PTFE’s chemical resistance is unparalleled, making it suitable for handling nearly all industrial chemicals, including strong acids (e.g., hydrochloric acid), alkalis (e.g., sodium hydroxide), and organic solvents (e.g., acetone). In a chemical plant’s acid waste treatment system, a PTFE-lined valve would resist degradation, whereas an unlined valve would corrode within weeks.
The PTFE lining also maintains its properties at temperatures up to 180℃, making it suitable for hot chemical processing or sanitary applications involving steam sterilization. Unlike rubber seals, PTFE does not degrade or swell in contact with aggressive media, ensuring long-term sealing reliability.
The soft-sealed design, with PTFE contacting the disc, achieves ANSI/FCI Class VI leakage performance—meaning “zero leakage” for practical purposes. This is critical for applications where media containment is essential, such as in pharmaceutical manufacturing (to prevent product contamination) or hazardous chemical handling (to avoid environmental spills).
Even under cyclic operation and temperature fluctuations, the PTFE seal retains its elasticity and sealing integrity. In a water treatment plant’s disinfection loop, for example, the valve maintains leak-tight performance after 10,000+ cycles, demonstrating its durability in demanding conditions.
- CF8M Verification: Raw material billets undergo spectral analysis to confirm chemical composition (Cr: 16–18%, Ni: 10–12%, Mo: 2–3%) and ultrasonic testing to detect internal defects. Mechanical testing (tensile, impact) ensures compliance with ASTM A351 standards.
- PTFE Lining Material Testing: PTFE sheets are tested for density, tensile strength, and chemical resistance to ensure they meet FDA and industrial-grade requirements.
- Casting: The valve body and disc are produced via investment casting for CF8M stainless steel, ensuring dimensional accuracy and a smooth surface finish. Castings are solution-annealed to restore corrosion resistance.

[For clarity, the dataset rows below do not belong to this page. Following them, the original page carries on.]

(** C31. What [Build] makes is well typed.  From a builder whose SID, primary RID
    and overrides fit their fields - as those of [NewSyntheticPACBuilder] do
    for a SID of fewer than 256 sub-authorities - and while the subject's name
    is shorter than 2^15 UTF-16 units and the groups fewer than 2^32, every
    integer of the PAC is in the range of its field, every count and length is
    that of what it counts, the domain SID is well formed, and the primary
    group is one of the groups. *)
Theorem Build_typed b id t kvi ci :
  builder_typed b → (∀ t, filetime_typed (GetFileTime t)) →
  Build b id t = Ok (kvi, ci) →
  utf16_len (runes (Name ci)) < 2 ^ 15 → Z.of_nat (List.length (GroupIDs kvi)) < 2 ^ 32 →
  pac_typed kvi ci.
Proof.
  intros [Hsid Hprim Hover] Hft Hb Hname Hcount.
  destruct (Build_groups_typed _ _ _ _ _ Hprim Hover Hb) as (Hrids & Hattr & Hin).
  unfold Build in Hb. apply bind_Ok in Hb as ([[subject groups] scopes] & _ & [= <- <-]).
  cbn [Name GroupIDs] in Hname, Hcount.
  constructor; cbn; try done.
  - repeat constructor; try apply Hft; done.
  - repeat constructor; try done; by apply rpcUnicode_typed.
  - rewrite !Forall_cons. split_and!; [apply ridFromName_uint|exact Hprim|done..|exact Hrids].
  - split; [|by apply wrapu_bound]. apply wrapu_small. lia.
  - destruct (rpcUnicode_typed subject Hname) as (? & _ & ?). done.
Qed.

Theorem NewSyntheticPACBuilder_typed s b :
  NewSyntheticPACBuilder s = Ok b → (List.length (SubAuthority (DomainSID b)) < 256)%nat →
  builder_typed b.
Proof.
  intros (sid & Hs & [= <-])%bind_Ok Hlen. cbn in Hlen.
  apply parseDomainSID_Ok in Hs as (Hr & (a & Ha & Hab) & Hsub & _ & Hc).
  constructor; cbn; [|unfold is_uint; lia|apply map_Forall_empty].
  rewrite Z.mod_small in Hc by lia.
  unfold sid_typed. rewrite Hc, Ha. unfold is_uint. split_and!; try done; try lia.
  repeat constructor; lia.
Qed.

(** C29. Least privilege: with a configured scope filter the PAC grants, beside
    the primary group, exactly the RIDs of the token's groups that one of the
    token's scopes admits, and no RID list grows when scopes are taken away:
    a token with the same groups and fewer scopes gets no RID the wider token
    does not get. *)
Theorem Build_least_privilege b f id id' t t' kvi ci kvi' ci' groups scopes scopes' s s' :
  pb_ScopeFilter b = Some (Admit f) →
  Build b id t = Ok (kvi, ci) → build_mapper b id = Ok (s, groups, scopes) →
  Build b id' t' = Ok (kvi', ci') → build_mapper b id' = Ok (s', groups, scopes') →
  scopes ⊆ scopes' →
  (∀ rid, rid ∈ pac_rids kvi ↔
     rid = DefaultPrimaryGroupRID b ∨
     ∃ g, g ∈ groups ∧ admits f scopes g ∧ rid = groupRID b g) ∧
  pac_rids kvi ⊆ pac_rids kvi'.
Proof.
  intros Hf Hb Hm Hb' Hm' Hsub.
  assert (∀ id t kvi ci s scopes, Build b id t = Ok (kvi, ci) →
            build_mapper b id = Ok (s, groups, scopes) →
            ∀ rid, rid ∈ pac_rids kvi ↔ rid = DefaultPrimaryGroupRID b ∨
              ∃ g, g ∈ groups ∧ admits f scopes g ∧ rid = groupRID b g) as Hr.
  { clear -Hf. intros id t kvi ci s scopes Hb Hm rid.
    destruct (Build_groups _ _ _ _ _ Hb) as (? & ? & ? & Hm' & Hg & _).
    rewrite Hm in Hm'. injection Hm' as <- <- <-.
    unfold pac_rids, build_admitted in *. rewrite Hg, Hf.
    destruct (primary_spec b (Admit f scopes groups)) as (_ & _ & Hs & _).
    rewrite Hs, list_elem_of_fmap, Admit_filter. setoid_rewrite list_elem_of_filter.
    naive_solver. }
  split; [by eapply Hr|]. intros rid.
  rewrite (Hr _ _ _ _ _ _ Hb Hm), (Hr _ _ _ _ _ _ Hb' Hm').
  intros [?|(g & Hg & Ha & ?)]; [by left|]. right. exists g. split_and!; [done| |done].
  unfold admits in *. rewrite Exists_exists in *. destruct Ha as (sc & Hin & Hsc). eauto.
Qed.
(** A zero end time, and a principal the sample keytab has no entry for. *)
Lemma Mint_fails_closed_witness :
  DirectMinter_Mint sample_minter imap_h
    {| mo_ClientName := mo_ClientName sample_opts; mo_ClientRealm := ""; mo_Identity := sample_id [];
       mo_AuthTime := Unix 1000; mo_StartTime := zeroTime; mo_EndTime := zeroTime;
       mo_RenewTill := zeroTime |} sample_world = (Err errZeroEndTime, sample_world) ∧
  ∃ e', DirectMinter_Mint sample_minter {| Service := "smtp"; Host := "h"; Realm := "" |}
          sample_opts sample_world = (Err e', sample_world) ∧ errors_Is e' ErrNoServiceKey = true.
Proof.
  split.
  - by apply (Mint_fails_closed (W:=SymWorld) sample_minter imap_h).
  - destruct (Mint_fails_closed (W:=SymWorld) sample_minter
      {| Service := "smtp"; Host := "h"; Realm := "" |} sample_opts sample_world) as (_ & _ & H & _).
    destruct (ServiceKey (dm_keys sample_minter) {| Service := "smtp"; Host := "h"; Realm := "" |}
                AES256_CTS_HMAC_SHA1_96) as [k|e] eqn:E; [by vm_compute in E|].
    by apply (H eq_refl eq_refl e).
Defined.
(** Minting with a keytab's keys and writing the two files. *)
Lemma minted_files (P : EncryptionKey → EncTicketPart → Prop)
    (m : DirectMinter (K:=KeytabSource)) k realm service host opts w0 mt w1 tok w2 w3 what tokenPath ccachePath w4 :
  dm_keys m = NewKeytabSource k realm → dm_defaultRealm m = realm → mo_ClientRealm opts = realm →
  DirectMinter_Mint m {| Service := service; Host := host; Realm := realm |} opts w0 = (Ok mt, w1) →
  MarshalAPReqToken mt w1 = (Ok tok, w2) →
  os_WriteFile tokenPath (EncodeToString tok) private w2 = (Ok tt, w3) →
  write_ccache what ccachePath mt w3 = (Ok tt, w4) → ccachePath ≠ tokenPath ∨ ccachePath = "" →
  (∀ skey kvno etp, service_key k service host realm = Ok (skey, kvno) →
     read_ticket skey (mt_Ticket mt) = Some etp → P skey etp) →
  ∃ skey kvno, service_key k service host realm = Ok (skey, kvno) ∧
    files_usable (P skey) skey (mo_ClientName opts) realm (mo_EndTime opts) tokenPath ccachePath w4.
Proof.
  intros Hks Hdr Hcr Hmint Htok Hwt Hwc Hne HP.
  destruct (minted_agrees _ _ _ _ _ _ Hmint) as (skey & kvno & etp & Hk & Hr & Hkey & Hn & Hc & He & _).
  destruct (DirectMinter_fields _ _ _ _ _ _ Hmint) as (Hcn & _ & _ & _ & Hend & _).
  assert (mt_ClientRealm mt = realm) as Hmr.
  { destruct (Mint_inv _ _ _ _ _ _ Hmint) as [run _].
    rewrite (run_mt _ _ _ _ _ _ run). cbn [mt_ClientRealm]. rewrite Hcr, Hdr. by case_bool_decide. }
  assert (service_key k service host realm = Ok (skey, kvno)) as Hsk.
  { rewrite Hks in Hk. by rewrite service_key_source in Hk. }
  exists skey, kvno. split; [done|].
  exists etp, tok. split_and!; [by eapply HP|congruence|congruence|by rewrite He, Hend| | |].
  - rewrite (write_ccache_other _ _ _ _ _ _ Hwc) by done.
    rewrite (file_bytes_write _ _ _ _ _ tokenPath Hwt). by rewrite bool_decide_true.
  - intros Hlen. rewrite <- Hcn, <- Hmr. by eapply accept_agreeing.
  - intros Hcp. apply write_ccache_Ok in Hwc as [[? _]|(_ & cc & Hcc & Hw)]; [done|].
    destruct (MarshalCCache_reads _ _ Hcc) as (c & Hu & _ & _ & Hck & _ & Ht & _).
    exists cc, c, (mt_Ticket mt).
    rewrite (file_bytes_write _ _ _ _ _ ccachePath Hw), bool_decide_true by done.
    split_and!; congruence.
Qed.
End consumers.
(** C6. The service delivers.  For a validated token that is still valid (or has
    no expiry), a supported representation, a target the keytab has a key
    for, and a PAC that can be made, an exchange under a positive lifetime
    cap returns a credential - from the cache or freshly minted - unless the
    entropy source or one of the encoders fails; no other guard of the code
    stands in the way. *)
Theorem Exchange_succeeds
    (s : ExchangeService (V:=V) (R:=StaticResolver) (M:=DirectMinter (K:=K)))
    req (c0 : option C) w0 id w1 hit c1 w2 now w3 skey kvno et ad :
  Validate (svc_Validator s) (AccessToken req) w0 = (Ok id, w1) →
  cache_lookup (CacheKey (Subject id) (Target req) (Output req)) (c0, w1) = (Ok hit, (c1, w2)) →
  Now w2 = (now, w3) → valid_output (Output req) →
  Time_ok (Expiry id) → wall_only (Expiry id) → sane now →
  in_int64 (MaxLifetime s) → 0 < MaxLifetime s →
  IsZero (Expiry id) = true ∨ instant now < instant (Expiry id) →
  representable now → representable (ticket_end s id now) →
  ServiceKey (dm_keys (svc_Minter s))
    (resolve_realm (DefaultRealm (svc_Resolver s)) (Target req)) AES256_CTS_HMAC_SHA1_96
    = Ok (skey, kvno) →
  mint_authdata (svc_Minter s) id (UTC now) skey = Ok ad →
  library_works skey kvno et →
  ∃ cred st, Service_Exchange s req (c0, w0) = (Ok cred, st).
Proof.
  intros Hv Hl Hnow Ho He Hwall Hsane Hm Hpos Hlive Hrn Hre Hk Had Hw.
  pose proof (ticket_end_live s id now He Hwall Hsane Hm Hpos Hlive) as Hafter.
  assert (IsZero (ticket_end s id now) = false) as Hz.
  { pose proof (ticket_end_after s id now He Hwall Hsane Hm Hafter) as Hlt.
    destruct Hsane as [[Hns _ _] Hsec]. destruct (IsZero (ticket_end s id now)) eqn:Hz; [|done].
    unfold IsZero in Hz. unfold instant, Second in *. lia. }
  unfold Service_Exchange, mbind, eff_bind, env. rewrite Hv, Hl.
  destruct hit as [c|]; [by do 2 eexists|].
  cbn [Resolve StaticResolver_Resolver]. unfold StaticResolver_Resolve, mret, eff_ret, effect.
  rewrite Hnow. fold (resolve_realm (DefaultRealm (svc_Resolver s)) (Target req)).
  edestruct (Mint_succeeds (svc_Minter s)
    (resolve_realm (DefaultRealm (svc_Resolver s)) (Target req))
    (mint_options s id {| NameType := KRB_NT_PRINCIPAL; NameString := [Subject id] |}
       (DefaultRealm (svc_Resolver s)) now) w3 skey kvno et ad)
    as (mt & w4 & Hmint); [exact Hz|exact Hafter|exact Hk|
      by eapply works_etype|exact Had| |by eapply works_session|by eapply works_marshal|
      intros; by eapply works_encrypt|].
  { cbn. rewrite !Forall_cons. split_and!; done. }
  cbn [Mint DirectMinter_Minter]. rewrite Hmint.
  destruct (mt_Credential_succeeds _ _ _ mt (Output req) w4 Hw Ho) as (c & w5 & ->).
  destruct (cache_store_Ok (CacheKey (Subject id) (Target req) (Output req)) c c1 w5)
    as (c2 & w6 & -> & _).
  by do 2 eexists.
Qed.
End liveness.

(** ** A sample service *)

(** Unix time of the sample world's clock. *)
Definition sample_now : Z := 63000000000 - unixToInternal.

Definition wide_id : Identity :=
  {| Subject := "alice"; Claims := sample_claims ["mail"; "files"]; Expiry := Unix (sample_now + 3600) |}.
Definition narrow_id : Identity :=
  {| Subject := "alice"; Claims := sample_claims ["mail"]; Expiry := Unix (sample_now + 600) |}.

Definition sample_validate (tok : string) : eff SymWorld Identity :=
  if bool_decide (tok = "wide") then mret wide_id
  else if bool_decide (tok = "narrow") then mret narrow_id
  else fail (Errorf [Fw ErrTokenInvalid; Lit ": token not active"]).

Definition sample_service : ExchangeService (V:=DelegatedValidator (W:=SymWorld))
    (R:=StaticResolver) (M:=DirectMinter (K:=KeytabSource)) :=
  {| svc_Validator := {| ValidateFunc := Some sample_validate |};
     svc_Resolver := {| DefaultRealm := "R" |};
     svc_Minter := sample_minter;
     MaxLifetime := 7200 * Second |}.

Definition sample_request (tok : string) (o : OutputType) : ExchangeRequest :=
  {| AccessToken := tok; Target := imap_h; Output := o |}.

Definition sample_exchange (tok : string) : eff (svc_state (C:=MemoryCache) (W:=SymWorld)) Credential :=
  Service_Exchange sample_service (sample_request tok OutputCCache).

Definition empty_state : svc_state (C:=MemoryCache) (W:=SymWorld) := (Some NewMemoryCache, sample_world).

Definition sample_kdcKey : @EncryptionKey sym_types := (18, 7).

- Machining: CNC turning and milling centers shape the body, disc, and lug flanges. Flange faces are machined to flatness tolerance ≤0.05mm/m and surface finish Ra ≤3.2μm for proper gasket seating. The disc’s sealing edge is precision-ground to ensure uniform contact with the PTFE lining.
- Preparing the Substrate: The valve body and seat surfaces are sandblasted to create a rough texture, enhancing PTFE adhesion.
- Lining Application: PTFE is applied via spray coating or press-fitting, depending on the valve size and complexity. For a DN125 valve, the lining thickness is typically 2–3mm, with a tolerance of ±0.2mm to ensure uniform coverage.
- Curing: The lined valve is heated in an oven to cure the PTFE, ensuring it bonds securely to the stainless steel substrate.
- Component Assembly: The disc, stem, and sealing components are assembled into the valve body. The stem is torqued to ensure proper disc alignment and sealing pressure.
- Hydrostatic Testing: The valve undergoes shell and seat tests at 1.5× and 1.1× rated pressure, respectively, with no leakage allowed.
- Operational Testing: The valve is cycled 100 times to verify smooth operation, torque consistency, and seal integrity. Leakage is measured using a bubble counter to confirm ANSI/FCI Class VI performance.